Hi again. So i've been thinking lately about the things that are going on all around us. Recently in Grand Rapids, MI 7 were killed and the killer killed him self after it all. I don't know the whole story, I don't even know the background. I am praying for the families of the victims. It's so sad. It did get me thinking though, and not just about this case, everything, i'm thinking about their stories, their past, their present. If they knew about what I know and how it's radically changed my life, would their futures be different? Would their circumstances? Jesus has made a huge difference in my life. He's changed me for the best. If I didn't hear about Jesus, to be honest I probably would have depression, low self esteem, and be a self injurer. But thank God I was raised in a church and God was actived in every aspect of my life. Yeah there was low points. Growing up, mostly in late elementary school and middle school I remember not liking the way I looked at one point. I've had the thoughts that i'de rather die than deal with whatever was going on at the time. Once I truely got a hold of what God said through His word and and what it said about me, how I felt about myself became what God feels about me. And its amazing how He changed my life. Because of Him i'm beautiful, i'm brave, I have this amazing joy inside of me, I have love for others and things that I wouldn't if it didn't come from God. Who I am today is because of Him.
And knowing He did this for me, He can change others lives.
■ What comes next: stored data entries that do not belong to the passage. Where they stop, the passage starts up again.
(* ===== verification/StepSafety.v ===== *)
(** * A step of a run keeps the journal

    The step case of the run loop in the calculus of RunLogic: from a journal in which the
    step is pending, its attempts end within the policy; either the step has succeeded,
    only its own record touched, or the run stops with the journal live, the attempt
    closed, and any fatal cause naming this step. *)

From S2P Require Import Prelude Utf16 Text SpecTypes PlanTypes Json Canonical CanonicalText SourceIdentity Datastore Encode Artifact Journal JournalOps JournalSafety MapExec Retry Index Resolution World StepRun MapRun NoFatal RunKeys RunLogic.
From Stdlib Require Import SpecFloat.
#[local] Open Scope Z_scope.

(** ** The record of a step between and during attempts *)
Record openStep (id : string) (n : Z) (m : Manifest) : Prop := {
  os_live : liveManifest m;
  os_step : ∃ step, findManifestStep m id = Some step ∧ st_Status step = StatusRunning ∧ st_Items step = None ∧
    Z.of_nat (length (st_Attempts step)) = n;
}.
Record readyStep (id : string) (n : Z) (m : Manifest) : Prop := {
  rs_live : liveManifest m;
  rs_step : ∃ step, findManifestStep m id = Some step ∧ st_Items step = None ∧
    n = Z.of_nat (length (st_Attempts step)) + 1 ∧
    (st_Status step = StatusPending ∨ st_Status step = StatusRunning ∧ retrying (st_Attempts step));
}.
Record doneStep (id : string) (m : Manifest) : Prop := {
  ds_live : liveManifest m;
  ds_step : ∃ step, findManifestStep m id = Some step ∧ st_Status step = StatusSucceeded;
}.

Lemma start_attempt id n input m : readyStep id n m → openStep id n (markAttemptRunning id n input m).
Proof.
  intros [Hl (step & Hf & Hi & Hn & Hs)].
  assert (JournalStep m (markAttemptRunning id n input m)) as Hj.
  { destruct Hs as [Hp|[Hr Ht]]; [|by eapply js_retry].
    rewrite (ls_pending _ (live_find _ _ _ Hl Hf) Hp) in Hn. cbn in Hn. subst n. by eapply js_start. }
  split; [by eapply journalStep_live|].
  exists (st_set StatusRunning (st_Attempts step ++ [newAttempt n StatusRunning input ""]) step).
  split_and!; [by eapply updateStep_find|done|done|]. cbn [st_set st_Attempts]. rewrite length_app. cbn. lia.
Qed.

Lemma retry_attempt id n diagnostic m : openStep id n m → readyStep id (n + 1) (markAttemptRetrying id diagnostic m).
Proof.
  intros [Hl (step & Hf & Hs & Hi & Hn)].
  split; [by eapply journalStep_live, js_retrying|].
  eexists. split_and!; [by eapply updateStep_find|done|cbn [st_set st_Attempts]; rewrite updateLast_length; lia|].
  right. split; [done|]. cbn [st_set st_Attempts]. intros a Ha.
  destruct (last (st_Attempts step)) as [b|] eqn:E; [by rewrite (updateLast_Some _ _ _ E) in Ha; injection Ha as <-|].
  apply last_None in E. by rewrite E in Ha.
Qed.

Lemma close_attempt id n status diagnostic m : openStep id n m → closedStatus status →
  liveManifest (markAttemptTerminal id status diagnostic m) ∧
  (status = StatusFailed → ∃ step, step ∈ mf_Steps (markAttemptTerminal id status diagnostic m) ∧
    explainsFailure id step = true).
Proof.
  intros [Hl (step & Hf & Hs & Hi & Hn)] Hc. split; [by eapply journalStep_live, js_terminal|]. intros ->.
  assert (findManifestStep (markAttemptTerminal id StatusFailed diagnostic m) id =
    Some (st_set StatusFailed (closeAttempts StatusFailed diagnostic (st_Attempts step)) step)) as Hf'
    by by eapply updateStep_find.
  apply findManifestStep_elem in Hf' as [Hin Hid]. eexists. split; [exact Hin|].
  unfold explainsFailure. rewrite Hid. cbn [st_set st_Status st_Attempts st_Items]. rewrite Hi.
  assert (eqs id id = true) as -> by by apply eqs_spec. assert (eqs StatusFailed StatusFailed = true) as -> by done.
  cbn [andb]. rewrite andb_true_r. unfold dispatched, closeAttempts.
  destruct (st_Attempts step) as [|a l]; [done|]. by rewrite updateLast_length.
Qed.

Lemma succeed_attempt id n output m : openStep id n m → 1 ≤ n →
  ∃ m', markAttemptSucceeded id output m = Ok m' ∧ doneStep id m' ∧ touches id m m'.
Proof.
  intros [Hl (step & Hf & Hs & Hi & Hn)] Hpos.
  destruct (st_Attempts step) as [|a l _] eqn:Ea using rev_ind; [cbn in Hn; lia|].
  assert (∃ m', markAttemptSucceeded id output m = Ok m') as [m' Hm'].
  { unfold markAttemptSucceeded, lastAttempt. rewrite Hf, Ea, last_snoc. eauto. }
  exists m'. split; [done|].
  pose proof (markAttemptSucceeded_inv _ _ _ _ _ Hf Hm') as [_ ->]. split; [|by apply updateStep_touches].
  split; [eapply journalStep_live; [done|]; eapply js_succeeded; [done..| |done]; intros items item E; congruence|].
  eexists. split; [by eapply updateStep_find|done].
Qed.

Section Step.
Context (NumberToJSON : spec_float → result string) (HN : ∀ d, noFatal (NumberToJSON d)) (sha256Hex : string → string).
Context (ValidateJSONSchema : string → string → result unit) (validateManifestSchema : string → result unit).
Context (projectKey runID : string) (Hproject : isSafeProjectKey projectKey = true) (Hrun : isSafePathSegment runID = true).
#[local] Abbreviation journal := (journalKey projectKey runID).
Context {W : Type} `{World W} (I : W → Prop) `{JW : !JournalWorld NumberToJSON journal I}.
Implicit Types (s : RunState W) (m : Manifest).
#[local] Abbreviation at_ := (RunLogic.at_ I).
#[local] Abbreviation stopped := (RunLogic.stopped I).

(** ** Calls that leave the journal alone *)
Lemma resolveOutputArtifact_noFatal index d w :
  noFatal (resolveOutputArtifact NumberToJSON sha256Hex ValidateJSONSchema validateManifestSchema index d w).
Proof.
  unfold resolveOutputArtifact.
  assert (∀ ds p, noFatal (ResolveJSON NumberToJSON sha256Hex ValidateJSONSchema validateManifestSchema ds p w))
    by (intros; apply ResolveJSON_noFatal; exact jw_store).
  nofatal.
Qed.

Lemma verifyInvocation_ok index d :
  let f := verifyInvocation NumberToJSON sha256Hex ValidateJSONSchema validateManifestSchema index d in
  preserves I f ∧ ∀ w, I w → noFatal (f w).1.
Proof.
  unfold verifyInvocation. split.
  - intros w r w' HI. destruct AfterStepInvocation as [after|] eqn:Ea; [|by intros [= <- <-]].
    destruct (after d w) as [[e|] w1] eqn:E; intros [= <- <-]; by destruct (jw_after after d w _ w1 Ea HI E).
  - intros w HI. destruct AfterStepInvocation as [after|] eqn:Ea; [|apply resolveOutputArtifact_noFatal].
    destruct (after d w) as [[e|] w1] eqn:E; [|apply resolveOutputArtifact_noFatal].
    apply noFatal_Err. destruct (jw_after after d w _ w1 Ea HI E) as [_ Hp]. by apply Hp.
Qed.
I feel like, for me (and other believers) we need to share our faith more. People need Jesus, they are ready to listen. All they need is someone to be bold enough to stand up and show them God, be like Jesus, love them. There's a song i've been listening to lately that I feel relates. It's called "Keep Quiet" by BarlowGirl.   
 

I can relate to this so much. I'm the quiet type, but I was really shy. I tend to hold things back, not share. And it's especially hard to talk to people I don't know, especially about my faith. But I need to more. I need to share what God has done and what He can do for them. There is so much hope in Jesus. More people need to know that. And i'm looking forward to sharing. I just feel like we need to share more. Speak up, don't keep quiet. You could be the difference in someone's life and future. God through you can change someones life. Don't be afraid, take courage. You can do all things through Christ who gives you strength.(Philippians 4:13). 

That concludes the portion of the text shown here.